To avoid the over-fitting of the classifiers and test the reliability of the risk scoring system using the RF, we conduct the final validation on the testing dataset. The results are given in Table 5. Among the considered ten classifiers, the RF yields malignancy rates of 0%, 14.3%, 58.1% and 96.1% in benign category, low suspicion category, intermediate suspicion category, and high suspicion of malignancy category, respectively, compared with 4.2%, 37.5%, 63.0%, and 96.9% for the LR, 14.8%, 37.5%, 58.3%, and 96.8% for the SVM, 3.7%, 35.3%, 69.6%, and 97.3% for the NET, 4.3%, 50.0%, 59.1%, and 97.7% for the ELM, 8%, 11.1%, 73.3%, and 96.7% for the KNN, 22%, 71.4%, 67.9%, and 96.7% for the NB, 0%, 26.7%, 82.4%, and 93.6% for the ADAB, 5.3%, 23.5%, 64.3%, and 98.1% for the LOG, 6.9%, 33.3%, 64.9%, and 97.2% for the LDA, which show that RF method outperforms other nine methods.

Table 5 Risk scoring system of thyroid nodules on the testing dataset

Abnormal nodules

In the abnormal nodules, there is considerable overlap between the characteristics of malignant and benign nodules.
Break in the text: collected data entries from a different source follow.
(** * Audio export pipeline of strudel-ai: WAV encoder, export manager,
      audio-graph tap.

    A shallow embedding of [src/lib/wavEncoder.ts], [src/lib/ExportManager.ts]
    and the [AudioNode.prototype.connect] wrapper of [src/components/Editor.tsx],
    with the properties the specification states about them; and, beside
    these, of the cycles field of [src/components/ExportDialog.tsx] and the
    sessions of [src/hooks/useHistory.ts], with further properties of the
    code.

    Conventions of the embedding.
    - A JavaScript [number] is a rational or one of the three IEEE
      specials; the sign of zero is not modelled.  The arithmetic of [JS]
      is exact.  It is what the encoder and [ExportManager] compute
      with: for the WAV sample conversion that is bit-faithful on finite
      Float32 inputs (a 24-bit significand times a 15- or 16-bit integer
      is exact in binary64), and the properties stated of [ExportManager]
      are about the order of what a call does, or are kept by rounding.
    - [Binary64] rounds each result to the nearest binary64 value, and
      [ExportManager64] is [export] with that arithmetic: it is used where
      a property depends on a computed value or on the comparison of the
      elapsed time with the target duration.
    - [DataView]/[ArrayBuffer] are lists of bytes ([Z] in [0,256)); a write
      outside the buffer is a [RangeError], modelled by [None].
    - Platform callbacks (clock readings, recorder events, decoder results)
      are inputs of the model, recorded in an environment. *)

From Stdlib Require Import ZArith QArith Qround Qminmax Lia Lqa List String Ascii.
From stdpp Require Import base option list sorting.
Fifty-five (55.6%) of 99 benign nodules has AP/T≥1; 69 (69.7%) has hackly border; 61 (61.6%) contains micro-calcifications; and 100% is solid. In contrast, among 11 malignant nodules, only one (9.1%) has AP/T≥1, hackly border, solid component, and micro-calcifications, respectively, which have significant association with malignancy. The values of SEN, SPE, PPV, and AUC for each of US characteristics for the abnormal nodules are lower than those for the disease nodules.

When the abnormal nodules are added to the disease nodules, the performance metrics of all the US characteristics decrease except for NPV (e.g., see Table 6), and the performance metrics of four classifiers (e.g., see Table 7) also decrease. For example, Table 7 shows that the LR and LDA methods show the highest AUC (i.e., 0.820), the NB method produces the highest SEN (i.e., 85.1%) and NPV (i.e., 55.0%), the LR method has the highest F1 (i.e., 0.611). While the NET method produces the highest SPE (i.e., 74.3%) and PPV (i.e., 91.4%). At the same time, the RF method yields better results than other methods in terms of risk scores and risk scoring system (e.g., see Tables 8 and 9).

Table 6 NPV, PPV, SEN, SPE and AUC values for each of US characteristic in overall nodules
Table 7 Comparison of classification performance of machine learning methods on validating dataset of overall nodules
Table 8 Risk scoring system of thyroid nodules on training and validating dataset in overall nodules
Table 9 Risk scoring system of thyroid nodules on testing dataset in overall nodules

Discussion

From LLR, the US characteristics: tumor size, AP/T, solid component, micro-calcifications, hackly border, hypoechogenic area, present halo, unclear border, irregular shape, and central vascularity were showed significant association with malignancy. In fact, previous studies have shown that the presence of AP/T, solid component, micro-calcifications, irregular shape were consistently associated with a higher risk of malignancy [8]; absent halo and vascular pattern can be suggestive of malignancy [4]; tumor size and hackly border were risk factor for detecting malignanct nodules [10, 26]. Results obtained with the LLR method were compared with those of the management guidelines [10] and many previous studies [3, 8, 26], in which a solid hypoechoic nodule or solid hypoechoic component of a partially cystic nodule has the following one or many characteristics: hackly border, micro-calcifications, AP/T>1, high suspicion US pattern. The comparison indicates the effectiveness of the LLR method for selecting active features. Incorporating these characteristics as predictors has relatively higher SEN, AUC, SPE, NPV, and PPV values than those only using one of the characteristics. Consequently, a combination of highly correlated characteristics can indeed improve the performance of the prediction of malignancy-risk compared with the usage of a single characteristic, which is consistent with that no single US feature on its own can reliably differentiate malignant nodules from benign ones [12].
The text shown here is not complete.